[Recorded data]
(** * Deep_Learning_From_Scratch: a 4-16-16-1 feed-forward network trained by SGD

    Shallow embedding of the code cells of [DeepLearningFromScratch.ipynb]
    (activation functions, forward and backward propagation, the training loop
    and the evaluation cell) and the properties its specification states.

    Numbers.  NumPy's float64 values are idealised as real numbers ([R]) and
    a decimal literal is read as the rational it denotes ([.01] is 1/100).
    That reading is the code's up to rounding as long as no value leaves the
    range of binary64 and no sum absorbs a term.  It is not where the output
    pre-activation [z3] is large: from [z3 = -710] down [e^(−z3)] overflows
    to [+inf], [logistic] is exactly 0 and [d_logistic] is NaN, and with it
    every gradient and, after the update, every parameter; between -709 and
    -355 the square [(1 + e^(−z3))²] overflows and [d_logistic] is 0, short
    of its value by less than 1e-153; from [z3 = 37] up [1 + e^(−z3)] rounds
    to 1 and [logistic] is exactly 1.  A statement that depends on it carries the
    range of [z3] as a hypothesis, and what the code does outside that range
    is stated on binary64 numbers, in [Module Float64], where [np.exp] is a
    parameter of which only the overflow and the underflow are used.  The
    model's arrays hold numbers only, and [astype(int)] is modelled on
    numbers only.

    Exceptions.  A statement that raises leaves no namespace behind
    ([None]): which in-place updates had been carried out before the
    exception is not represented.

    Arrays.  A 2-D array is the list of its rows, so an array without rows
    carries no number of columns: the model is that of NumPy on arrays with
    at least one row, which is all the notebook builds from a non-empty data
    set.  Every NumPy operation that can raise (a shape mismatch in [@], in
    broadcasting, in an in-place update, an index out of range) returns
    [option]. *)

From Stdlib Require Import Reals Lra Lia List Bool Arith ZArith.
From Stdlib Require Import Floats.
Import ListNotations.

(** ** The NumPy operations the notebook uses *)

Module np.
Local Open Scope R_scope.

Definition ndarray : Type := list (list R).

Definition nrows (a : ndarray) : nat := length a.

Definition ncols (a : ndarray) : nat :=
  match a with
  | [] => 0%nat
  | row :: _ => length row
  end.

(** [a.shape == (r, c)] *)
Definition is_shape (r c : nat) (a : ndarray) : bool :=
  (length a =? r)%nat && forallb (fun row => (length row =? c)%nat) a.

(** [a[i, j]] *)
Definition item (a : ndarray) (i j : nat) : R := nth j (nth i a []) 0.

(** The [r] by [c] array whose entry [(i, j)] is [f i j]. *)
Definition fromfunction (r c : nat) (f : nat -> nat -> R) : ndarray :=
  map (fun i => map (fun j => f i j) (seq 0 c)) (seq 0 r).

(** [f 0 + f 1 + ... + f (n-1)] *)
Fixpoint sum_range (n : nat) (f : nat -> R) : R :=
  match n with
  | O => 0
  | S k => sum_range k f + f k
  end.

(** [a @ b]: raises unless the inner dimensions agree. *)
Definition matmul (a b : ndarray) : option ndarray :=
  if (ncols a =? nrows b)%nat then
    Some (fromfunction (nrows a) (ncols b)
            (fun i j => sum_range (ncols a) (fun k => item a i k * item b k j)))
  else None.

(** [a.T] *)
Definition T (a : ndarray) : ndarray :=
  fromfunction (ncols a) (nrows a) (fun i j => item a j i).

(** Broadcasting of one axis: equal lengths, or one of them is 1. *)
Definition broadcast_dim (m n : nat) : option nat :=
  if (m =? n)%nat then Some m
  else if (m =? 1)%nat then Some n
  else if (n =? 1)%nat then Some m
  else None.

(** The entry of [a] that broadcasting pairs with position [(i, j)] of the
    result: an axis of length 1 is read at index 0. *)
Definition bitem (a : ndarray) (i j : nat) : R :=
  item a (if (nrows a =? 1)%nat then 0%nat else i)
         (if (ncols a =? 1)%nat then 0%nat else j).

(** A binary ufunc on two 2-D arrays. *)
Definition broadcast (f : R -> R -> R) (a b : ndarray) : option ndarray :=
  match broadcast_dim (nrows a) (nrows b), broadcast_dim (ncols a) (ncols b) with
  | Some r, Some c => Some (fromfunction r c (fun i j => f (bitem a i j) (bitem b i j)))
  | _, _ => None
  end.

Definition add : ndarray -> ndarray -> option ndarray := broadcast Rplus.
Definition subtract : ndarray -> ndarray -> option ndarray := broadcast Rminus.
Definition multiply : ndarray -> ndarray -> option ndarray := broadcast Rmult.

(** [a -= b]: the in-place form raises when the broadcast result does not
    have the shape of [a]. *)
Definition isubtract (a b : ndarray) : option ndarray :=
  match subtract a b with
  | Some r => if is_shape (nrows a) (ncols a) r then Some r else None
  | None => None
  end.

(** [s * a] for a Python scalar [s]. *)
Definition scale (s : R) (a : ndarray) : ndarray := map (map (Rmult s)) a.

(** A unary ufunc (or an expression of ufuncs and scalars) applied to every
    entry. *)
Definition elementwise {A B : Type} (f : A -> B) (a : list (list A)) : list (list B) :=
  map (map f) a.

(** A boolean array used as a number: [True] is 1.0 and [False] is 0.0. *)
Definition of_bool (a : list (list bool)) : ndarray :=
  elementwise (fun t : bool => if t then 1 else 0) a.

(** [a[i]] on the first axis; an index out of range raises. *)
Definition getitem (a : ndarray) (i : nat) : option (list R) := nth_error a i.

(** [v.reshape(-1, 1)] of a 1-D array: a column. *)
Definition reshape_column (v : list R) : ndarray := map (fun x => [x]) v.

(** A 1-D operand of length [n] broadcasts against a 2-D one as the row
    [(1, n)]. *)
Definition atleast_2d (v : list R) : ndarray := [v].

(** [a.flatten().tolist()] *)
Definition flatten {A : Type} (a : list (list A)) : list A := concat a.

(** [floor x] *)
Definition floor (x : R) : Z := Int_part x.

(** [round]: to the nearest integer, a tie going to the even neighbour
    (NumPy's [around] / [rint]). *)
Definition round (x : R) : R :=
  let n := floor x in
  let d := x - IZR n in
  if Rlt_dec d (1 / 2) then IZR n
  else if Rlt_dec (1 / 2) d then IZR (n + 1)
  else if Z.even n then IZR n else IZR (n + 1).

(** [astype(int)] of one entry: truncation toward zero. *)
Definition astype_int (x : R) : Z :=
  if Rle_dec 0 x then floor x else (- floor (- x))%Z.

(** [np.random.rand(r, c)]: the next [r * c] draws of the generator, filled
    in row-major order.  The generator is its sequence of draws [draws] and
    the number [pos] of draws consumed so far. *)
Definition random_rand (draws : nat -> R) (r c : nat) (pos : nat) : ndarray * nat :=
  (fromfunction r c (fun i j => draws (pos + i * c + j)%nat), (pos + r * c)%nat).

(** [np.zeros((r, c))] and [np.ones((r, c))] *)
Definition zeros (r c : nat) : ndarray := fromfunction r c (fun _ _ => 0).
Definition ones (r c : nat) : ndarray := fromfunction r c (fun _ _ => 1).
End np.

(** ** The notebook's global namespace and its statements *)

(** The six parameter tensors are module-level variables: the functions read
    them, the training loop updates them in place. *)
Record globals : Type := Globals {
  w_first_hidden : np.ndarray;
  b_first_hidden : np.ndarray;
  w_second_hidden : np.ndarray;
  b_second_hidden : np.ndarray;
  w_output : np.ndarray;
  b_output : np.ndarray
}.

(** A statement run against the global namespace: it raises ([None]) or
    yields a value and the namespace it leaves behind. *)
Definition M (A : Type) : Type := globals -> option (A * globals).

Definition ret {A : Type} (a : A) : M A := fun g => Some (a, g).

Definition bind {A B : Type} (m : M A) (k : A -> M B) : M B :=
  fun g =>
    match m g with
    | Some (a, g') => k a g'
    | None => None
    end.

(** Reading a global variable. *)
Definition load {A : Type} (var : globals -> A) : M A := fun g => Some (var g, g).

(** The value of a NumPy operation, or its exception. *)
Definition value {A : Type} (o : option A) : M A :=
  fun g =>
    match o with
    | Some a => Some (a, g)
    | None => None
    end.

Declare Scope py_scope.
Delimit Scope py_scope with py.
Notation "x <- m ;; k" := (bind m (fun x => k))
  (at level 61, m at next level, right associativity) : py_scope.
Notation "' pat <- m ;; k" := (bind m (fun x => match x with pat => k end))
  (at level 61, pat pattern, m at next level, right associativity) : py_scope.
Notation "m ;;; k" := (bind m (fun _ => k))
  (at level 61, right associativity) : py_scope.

** What is expected **
Please reproduce the lines from the line with "exception is not represented." to the line with "From Stdlib Require Import Reals", both ends included, exactly as they appear above.

** Result for this task **
    exception is not represented.

    Arrays.  A 2-D array is the list of its rows, so an array without rows
    carries no number of columns: the model is that of NumPy on arrays with
    at least one row, which is all the notebook builds from a non-empty data
    set.  Every NumPy operation that can raise (a shape mismatch in [@], in
    broadcasting, in an in-place update, an index out of range) returns
    [option]. *)

From Stdlib Require Import Reals Lra Lia List Bool Arith ZArith.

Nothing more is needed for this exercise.